Task objective: Only the lines containing "JsError" belong in the answer; find them in the material below.

# # # # # # #

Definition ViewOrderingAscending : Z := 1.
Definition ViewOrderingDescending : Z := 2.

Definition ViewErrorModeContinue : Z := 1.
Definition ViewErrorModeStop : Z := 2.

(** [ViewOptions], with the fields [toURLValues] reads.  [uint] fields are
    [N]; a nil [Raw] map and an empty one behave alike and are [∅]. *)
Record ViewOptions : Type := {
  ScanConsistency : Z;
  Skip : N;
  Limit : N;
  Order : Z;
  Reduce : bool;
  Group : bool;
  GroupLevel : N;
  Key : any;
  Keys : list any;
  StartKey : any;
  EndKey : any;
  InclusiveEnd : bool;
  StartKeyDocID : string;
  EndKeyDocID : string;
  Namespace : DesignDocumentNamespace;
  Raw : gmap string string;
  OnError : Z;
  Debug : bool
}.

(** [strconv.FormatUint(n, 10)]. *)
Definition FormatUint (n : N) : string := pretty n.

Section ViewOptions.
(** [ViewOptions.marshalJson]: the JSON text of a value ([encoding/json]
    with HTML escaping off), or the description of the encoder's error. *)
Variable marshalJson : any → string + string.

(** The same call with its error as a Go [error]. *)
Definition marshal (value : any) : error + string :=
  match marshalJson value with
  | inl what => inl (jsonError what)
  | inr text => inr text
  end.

# # # # # # #

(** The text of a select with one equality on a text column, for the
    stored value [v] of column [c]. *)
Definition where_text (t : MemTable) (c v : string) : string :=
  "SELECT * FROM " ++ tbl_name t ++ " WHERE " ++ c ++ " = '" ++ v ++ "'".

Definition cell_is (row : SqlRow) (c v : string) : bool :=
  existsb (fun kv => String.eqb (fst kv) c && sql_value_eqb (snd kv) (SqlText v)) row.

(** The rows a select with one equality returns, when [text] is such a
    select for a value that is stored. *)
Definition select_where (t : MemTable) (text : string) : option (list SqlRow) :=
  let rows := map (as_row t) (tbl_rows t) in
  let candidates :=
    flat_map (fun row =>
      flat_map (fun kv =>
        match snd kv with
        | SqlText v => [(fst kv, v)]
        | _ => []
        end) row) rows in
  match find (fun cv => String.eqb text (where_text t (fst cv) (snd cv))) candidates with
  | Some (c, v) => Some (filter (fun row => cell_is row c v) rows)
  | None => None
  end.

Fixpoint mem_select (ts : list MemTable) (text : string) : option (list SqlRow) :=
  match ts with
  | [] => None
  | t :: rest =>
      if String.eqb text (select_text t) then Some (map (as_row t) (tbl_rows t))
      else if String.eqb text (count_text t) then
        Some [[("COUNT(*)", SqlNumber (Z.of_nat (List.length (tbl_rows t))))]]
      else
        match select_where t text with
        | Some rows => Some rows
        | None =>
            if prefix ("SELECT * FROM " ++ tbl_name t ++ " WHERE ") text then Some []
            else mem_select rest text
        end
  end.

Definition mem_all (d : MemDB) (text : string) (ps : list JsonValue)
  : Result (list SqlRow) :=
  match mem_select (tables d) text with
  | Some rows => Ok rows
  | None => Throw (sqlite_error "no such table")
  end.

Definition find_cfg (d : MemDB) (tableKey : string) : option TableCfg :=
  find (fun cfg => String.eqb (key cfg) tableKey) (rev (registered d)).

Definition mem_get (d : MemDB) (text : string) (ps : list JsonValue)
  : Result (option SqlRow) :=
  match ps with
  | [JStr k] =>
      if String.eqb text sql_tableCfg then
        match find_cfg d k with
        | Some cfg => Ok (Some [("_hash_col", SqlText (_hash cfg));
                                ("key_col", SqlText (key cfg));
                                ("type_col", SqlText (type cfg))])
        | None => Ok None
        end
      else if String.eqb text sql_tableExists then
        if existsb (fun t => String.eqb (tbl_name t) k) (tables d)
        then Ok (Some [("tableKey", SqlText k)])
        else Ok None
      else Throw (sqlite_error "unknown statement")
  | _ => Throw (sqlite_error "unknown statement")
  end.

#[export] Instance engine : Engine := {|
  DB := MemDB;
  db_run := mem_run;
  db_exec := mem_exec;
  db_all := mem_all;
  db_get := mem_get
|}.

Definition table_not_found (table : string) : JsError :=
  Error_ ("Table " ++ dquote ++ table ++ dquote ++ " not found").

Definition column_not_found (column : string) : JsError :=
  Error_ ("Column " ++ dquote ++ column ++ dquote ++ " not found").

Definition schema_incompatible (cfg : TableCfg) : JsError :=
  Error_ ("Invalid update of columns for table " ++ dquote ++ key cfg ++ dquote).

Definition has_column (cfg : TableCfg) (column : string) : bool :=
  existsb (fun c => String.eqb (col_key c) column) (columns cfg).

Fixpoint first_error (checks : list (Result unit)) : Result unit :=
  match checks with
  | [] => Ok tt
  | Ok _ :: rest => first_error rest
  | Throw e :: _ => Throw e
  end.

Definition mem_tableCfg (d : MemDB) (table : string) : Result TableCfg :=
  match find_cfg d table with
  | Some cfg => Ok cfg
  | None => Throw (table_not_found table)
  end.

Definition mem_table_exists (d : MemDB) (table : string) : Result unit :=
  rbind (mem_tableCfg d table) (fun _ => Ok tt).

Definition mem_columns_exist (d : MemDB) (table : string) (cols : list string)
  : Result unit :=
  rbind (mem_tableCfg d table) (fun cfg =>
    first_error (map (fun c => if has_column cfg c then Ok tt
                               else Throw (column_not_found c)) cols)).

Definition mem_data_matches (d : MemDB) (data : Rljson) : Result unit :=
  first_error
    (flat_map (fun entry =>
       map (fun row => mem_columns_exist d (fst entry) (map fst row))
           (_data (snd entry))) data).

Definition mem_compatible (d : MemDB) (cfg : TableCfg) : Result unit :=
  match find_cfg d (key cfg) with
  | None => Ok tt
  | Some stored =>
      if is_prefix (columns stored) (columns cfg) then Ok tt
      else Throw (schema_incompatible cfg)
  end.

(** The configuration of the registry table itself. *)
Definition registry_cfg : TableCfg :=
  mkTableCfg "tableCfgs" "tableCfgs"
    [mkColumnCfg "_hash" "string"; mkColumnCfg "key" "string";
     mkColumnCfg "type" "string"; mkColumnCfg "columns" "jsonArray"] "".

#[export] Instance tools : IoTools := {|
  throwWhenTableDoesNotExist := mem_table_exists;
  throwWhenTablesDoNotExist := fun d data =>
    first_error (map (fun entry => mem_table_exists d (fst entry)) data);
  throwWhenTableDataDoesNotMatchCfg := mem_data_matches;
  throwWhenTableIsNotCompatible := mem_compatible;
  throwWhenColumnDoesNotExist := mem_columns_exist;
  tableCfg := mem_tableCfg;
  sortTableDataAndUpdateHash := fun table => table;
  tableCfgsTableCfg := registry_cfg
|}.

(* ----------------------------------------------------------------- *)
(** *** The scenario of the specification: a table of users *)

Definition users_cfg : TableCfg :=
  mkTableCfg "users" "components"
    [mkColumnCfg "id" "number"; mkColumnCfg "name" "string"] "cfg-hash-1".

# # # # # # #

Task result:
Definition table_not_found (table : string) : JsError :=
Definition column_not_found (column : string) : JsError :=
Definition schema_incompatible (cfg : TableCfg) : JsError :=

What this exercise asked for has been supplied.